「ジェンダーフリーとの闘い」-「男女混合」教育の危険と克服(3) | 世界日報サポートセンター

「ジェンダーフリーとの闘い」-「男女混合」教育の危険と克服(3)

「別学」だった体育が男女共修に
体を密着させる「体ほぐし」導入

 昭和六十年に、日本政府が女子差別撤廃条約を批准したことを受け、学校ではそれまで女子生徒だけが学んでいた「家庭科」が平成六年から男女共修に変わった。それでも唯一、男女が別々に学んでいた科目がある。「体育」だ。


 そこには暗黙の了解があった。男女の体力差であり、運動能力の男女差。さらに思春期を迎える生徒に対して、異性との身体的接触に対する教育的配慮というものがあった。

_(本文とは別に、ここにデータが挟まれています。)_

(* ===== verification/PortOps.v ===== *)
(** Every operation of the port engine, on every branch.

    For each operation of [port/src/engine.rs]: what a success and a failure do to the
    registry, the table and the effects, and that the invariant of [PortInv] survives. *)

From Stdlib Require Import ZArith Lia.
From stdpp Require Import base list tactics decidable numbers strings relations.
From S2P Require Import Prelude Bytes CapTypes CapTable CapTree CapSafety NativeAbi.
From S2P Require Import PortEngine PortInv PortTransfer.
Import Core.

Local Open Scope Z_scope.

Section ops.
Context {B : Type} `{EqDecision B}.
Implicit Types (c : PortCore B) (w : World B) (p : Port B) (conn : Connection) (r : Request).

(** * Looking things up *)

Lemma connection_index_Ok c raw j :
  connection_index c raw = Ok j →
  ∃ conn, connections c !! j = Some conn ∧ cn_state conn ≠ Free ∧ Id.decode raw = Ok raw ∧
    j = Z.to_nat (Id.slot raw) ∧ cn_generation conn = Id.generation raw.
Proof.
  unfold connection_index. destruct (Id.decode raw) as [i|] eqn:Hd; [simpl|done].
  pose proof (id_decode_id _ _ Hd) as ->. destruct (connections c !! _) as [conn|] eqn:Hc; [|done].
  case_decide as Hs; [done|]. intros [= <-]. exists conn.
  split_and!; auto. destruct (decide (cn_generation conn = Id.generation raw)); tauto.
Qed.

Lemma client_connection_Ok c caller raw j :
  client_connection c caller raw = Ok j →
  ∃ conn, connections c !! j = Some conn ∧ cn_state conn ≠ Free ∧ is_process caller = true ∧
    cn_client conn = cl_holder caller ∧ cn_client_generation conn = cl_generation caller.
Proof.
  unfold client_connection. destruct (is_process caller) eqn:Hp; [simpl|done].
  destruct (connection_index c raw) as [j'|] eqn:Hi; [|done].
  apply connection_index_Ok in Hi as (conn & Hc & Hs & _). rewrite (conn_at_lookup _ _ _ Hc).
  case_decide as H1; [done|]. case_decide as H2; [done|]. intros [= <-]. exists conn.
  by split_and!.
Qed.

Lemma client_connection_index c caller raw j :
  client_connection c caller raw = Ok j → connection_index c raw = Ok j.
Proof.
  unfold client_connection. destruct (is_process caller); [simpl|done].
  destruct (connection_index c raw); [|done]. repeat case_decide; done.
Qed.

Lemma index_cid c raw j :
  in_width 64 raw → connection_index c raw = Ok j →
  ∃ conn, connections c !! j = Some conn ∧ cn_state conn ≠ Free ∧ cid j conn = raw.
Proof.
  intros Hw (conn & Hc & Hs & Hd & -> & Hg)%connection_index_Ok. exists conn. split_and!; auto.
  unfold cid. destruct (id_decode_Ok _ _ Hw Hd) as (_ & Hnew & _).
  pose proof (wrap_in_width 16 raw ltac:(lia)) as Hsl. fold (Id.slot raw) in Hsl.
  rewrite Hg, Z2Nat.id by (destruct Hsl; lia). rewrite wrap_small by done. by rewrite Hnew.
Qed.

Lemma served_connection_Ok c i p raw j :
  ports c !! i = Some p → served_connection c i raw = Ok j →
  ∃ conn, connections c !! j = Some conn ∧ cn_state conn ≠ Free ∧ cn_port conn = pkey i p.
Proof.
  intros Hp. unfold served_connection. destruct (connection_index c raw) as [j'|] eqn:Hi; [|done].
  apply connection_index_Ok in Hi as (conn & Hc & Hs & _).
  rewrite (conn_at_lookup _ _ _ Hc), (key_lookup _ _ _ Hp). case_decide as Hk; [done|].
  intros [= <-]. exists conn. split_and!; auto.
Qed.

Lemma authorize_serve_Ok c t caller serve i :
  authorize_serve c t caller serve = Ok i →
  ∃ p h, ports c !! i = Some p ∧ pt_live p = true ∧ is_process caller = true ∧
    cl_holder caller = pt_server p ∧ cl_generation caller = pt_server_generation p ∧
    Handle.decode serve = Ok h ∧
    ∃ rec, Table.authorize t (cl_holder caller) h (pt_resource p) (serve_right (pt_rights p)) = Ok rec.
Proof.
  unfold authorize_serve. destruct (Handle.decode serve) as [h|] eqn:Hh; [simpl|done].
  destruct (Table.record t h) as [rec|] eqn:Hr; [simpl|done].
  destruct (position _ _) as [i'|] eqn:Hp; [|by destruct (port_for _ _ _)].
  apply position_Some in Hp as [(p & Hp & [Hl _]%andb_true_iff) _].
  rewrite (port_at_lookup _ _ _ Hp). destruct (is_process caller) eqn:Hcl; [simpl|done].
  case_bool_decide as Hs; [simpl|done]. case_bool_decide as Hg; [simpl|done].
  destruct (Table.authorize _ _ _ _ _) as [rec'|] eqn:Ha; [simpl|done].
  intros [= <-]. exists p, h. split_and!; eauto.
Qed.

Lemma port_for_Some c cls i k :
  port_for c cls i = Some k →
  ∃ p, ports c !! k = Some p ∧ pt_live p = true ∧ class (pt_resource p) = cls ∧ id (pt_resource p) = i.
Proof.
  unfold port_for. intros [(p & Hp & H) _]%position_Some. exists p.
  apply andb_true_iff in H as [[Hl H1%bool_decide_eq_true]%andb_true_iff H2%bool_decide_eq_true].
  done.
Qed.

 だが、「男らしさ」「女らしさ」を否定するジェンダーフリー思想が蔓延(まんえん)する学校教育の現場では、体育もまた、その標的となっている。


 その背景には平成六年の学習指導要領改定で、高校の体育に選択制が導入され、講座数が増えると男女別に対応することが難しくなり、これに伴い、男女共修とする学校が増えていったこと、小中学校で男女混合の競技などが広まっていったことが挙げられる。今では「体育」はジェンダーフリー教育の中心的な科目になったと言って過言でない。


 その理由は、これまで述べてきたように日教組の積極的な取り組みである。平成十四年八月、横浜での日教組関東ブロック大会で発表された「男女共習の体育~ジェンダーの視点から体育の問題を探る~」の中で、次のような発言がある。発言者は、男女の差や違いを「性差」ではなく「個人差」としてとらえようと必死だ。

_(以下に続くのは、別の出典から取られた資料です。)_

Lemma validate_blocks t h tr : validate t h tr ≠ Err P_WouldBlock.
Proof.
  assert (∀ s, attestation_error s ≠ P_WouldBlock) by (intros s; unfold attestation_error; by repeat case_decide).
  unfold validate. repeat first
    [ case_decide; [done|]
    | match goal with |- context [map_err ?f ?r] =>
        let Hm := fresh in assert (Hm : map_err f r ≠ Err P_WouldBlock)
          by (apply map_err_blocks; auto using capability_error_blocks);
        destruct (map_err f r) as [?|?]; [|congruence]
      end
    | case_match; try done ]. done.
Qed.

Lemma install_child_blocks t s v : snd (install_child t s v) ≠ Err P_WouldBlock.
Proof.
  assert (∀ t, snd (install_validated t s v) ≠ Err P_WouldBlock) as H.
  { intros t'. unfold install_validated. destruct (Table.install _ _) as [t'' [h|err]]; [done|].
    cbn. intros [= E]. by eapply capability_error_blocks. }
  unfold install_child. by repeat case_match.
Qed.

(** C6: No lost wakeups. After any history, an operation that makes RECV_EVENT on a connection
    ready lists the wake of that connection; one that gives a waiting server a request or a
    notice, or takes its port away, lists the wake of the port's server; one that gives a
    waiting sender capacity, or closes its connection or port, lists the wake of the port's
    senders, under the key the sender waits on. *)
Theorem no_lost_wakeups P C N (ops : list (PortOp B)) op :
  sizes_ok P C = true → Forall op_typed ops → op_typed op →
  let c := fst (port_run (boot P C N) ops) in
  let w := port_op c (snd (port_run (boot P C N) ops)) op in
  (∀ raw, in_width 64 raw → event_ready c raw = false → event_ready (core w) raw = true →
     WakeConnection raw ∈ items (effects w)) ∧
  (∀ k, in_width 8 (pk_slot k) → recv_blocked c k = true → recv_blocked (core w) k = false →
     WakeServer k ∈ items (effects w)) ∧
  (∀ raw tr k, in_width 64 raw → connection_port_key c raw = Ok k →
     send_blocked c raw tr = true → send_blocked (core w) raw tr = false →
     WakeSendSpace k ∈ items (effects w)).
Proof.
  intros Hs Hops Ht c w. destruct (run_sizes P C N ops Hs Hops) as (Hi & H1 & H2). fold c in Hi, H1, H2.
  set (t := snd (port_run (boot P C N) ops)) in *.
  destruct (op_listed c t op Hi H1 H2 Ht) as (U & _ & [_ _ Hf]). fold w in Hf.
  pose proof (port_op_steps c t op Hi Ht) as Hst. fold w in Hst.
  pose proof (port_op_inv c t op Hi Ht) as Hi'. fold w in Hi'. split_and!.
  - intros raw Hw E E'. destruct (event_ready_false _ _ Hi Hw E) as [j HW].
    destruct (steps_wake _ (WakeConnection raw) _ _ _ (event_step j raw) Hst Hi Hf HW) as [HW'|]; [|done].
    apply event_waits_ready in HW'; [congruence|done].
  - intros k Hw E E'. apply (recv_blocked_waits _ _ Hi Hw) in E.
    destruct (steps_wake _ (WakeServer k) _ _ _ (recv_step_wakes _ k) Hst Hi Hf E) as [HW'|]; [|done].
    apply (recv_blocked_waits _ _ Hi' Hw) in HW'. congruence.
  - intros raw tr k Hw Hk E E'. destruct (send_blocked_waits _ _ _ Hi Hw E) as (j & i & k' & Hk' & HW).
    assert (k' = k) as -> by congruence.
    destruct (steps_wake _ (WakeSendSpace k) _ _ _ (send_step_wakes j raw i k tr) Hst Hi Hf HW) as [HW'|]; [|done].
    apply send_waits_blocked in HW'; [congruence|done].
Qed.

 「明確な理由がないのに男女を別々に扱うことは、明らかな性差別教育である。たとえ教師が性差別意識をもっていなくても、別々に扱うことでそれぞれ異なった意識が育っていくことは明らかであろう」


 「文部科学省の本音には『男子には武道を、女子にはダンスを』という意図があることが推測できる。(男子がダンスをとり、女子が武道をとることも可能だが)新学習指導要領にさえもこのような発想があるのだから、体育において本当の意味でのジェンダーフリーを実現することは、決してやさしいことではない」


 だが、彼らの心配は杞憂(きゆう)と言えよう。なぜなら文部科学省の体育に対する方針が大きく転換したためだ。平成十年告示の中学校学習指導要領で、これまでの「体力・運動能力の向上」重視の体育に、「児童生徒の心身の健全な発育・発達」という視点が加わったのである。この背景には他者とのコミュニケーションを満足に図れない、不登校の増加、「きれる」児童の増加などの社会問題がある。そこで円滑なコミュニケーションを図る学習を体育に求めた。新たに導入されたのが「体ほぐしの運動」なのである。

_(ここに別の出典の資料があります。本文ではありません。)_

(* ===== verification/FrameSpec.v ===== *)
(** The page allocator as a set of frames: invariant, exact effect of every operation,
    and refinement of an abstract frame set.

    A well-formed allocator splits the frames of its regions into three groups: those the
    bump pointer has not reached ([untouched]), those on the free list, and those held by
    callers. [alloc_core] states this together with the shape of the intrusive list in
    physical memory; every operation moves frames between the groups and leaves the bytes
    of held frames alone. *)

From Stdlib Require Import ZArith Lia String.
From stdpp Require Import base list gmap sets tactics decidable numbers sorting.
From S2P Require Import Prelude Bytes MemoryMap FrameAllocator.

Local Open Scope Z_scope.

(** ** Frames of an address range *)

Definition aligned (a : Z) : Prop := a mod 4096 = 0.

#[export] Instance aligned_dec a : Decision (aligned a).
Proof. unfold aligned. apply _. Defined.

Definition frames (lo hi : Z) : list Z := (λ i, lo + i * 4096) <$> seqZ 0 ((hi - lo) / 4096).

Lemma aligned_spec a : aligned a ↔ ∃ q, a = q * 4096.
Proof.
  unfold aligned. split.
  - intros H. exists (a / 4096). pose proof (Z.div_mod a 4096). lia.
  - intros [q ->]. by apply Z.mod_mul.
Qed.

 大日本図書の中学保健教科書に掲載されている「体ほぐしの運動」の写真は、クラスの男女が円形に、交互に座り、後ろの人に体重を預けて横になるというもの。説明には、「笑うと友だちのおなかが動くことがわかります」と能天気な文章が付いている。


 隣のページには円形になり、男女が背中をたたく場面、男女でストレッチングする写真が載っている。この教科書のグラビアには、「おたがいのからだに気づき合うペアでの運動」と題して、男女が「相手を転がしたり、ひきずったり」「相手のからだを回したり、ゆすったり」という場面の写真も。この教科書には、「わたしたちのまわりでは、男らしさ、女らしさということよりも、自分らしさを大切にしようというジェンダーフリーという考え方も大切にされています」という一文まである。


 学研の中学保健体育の教科書には、男同士、女同士が対面で手首を握り合い、その上を生徒がうつぶせで渡る「人間トランボリン」がある。東京書籍の教科書も、二ページ半のカラーグラビアで、男女が一緒になっての「おしくらまんじゅう立ち」やふたり縄跳びなど、体ほぐし運動を紹介している。どの教科書も強調するのは、「仲間との交流」であり、楽しく愉快に「自分や相手の体の状態に気づく」ことだ。


 かくしてこれまで別学だった「体育」は一気に、男女混合密着教育に“変身”したのだった。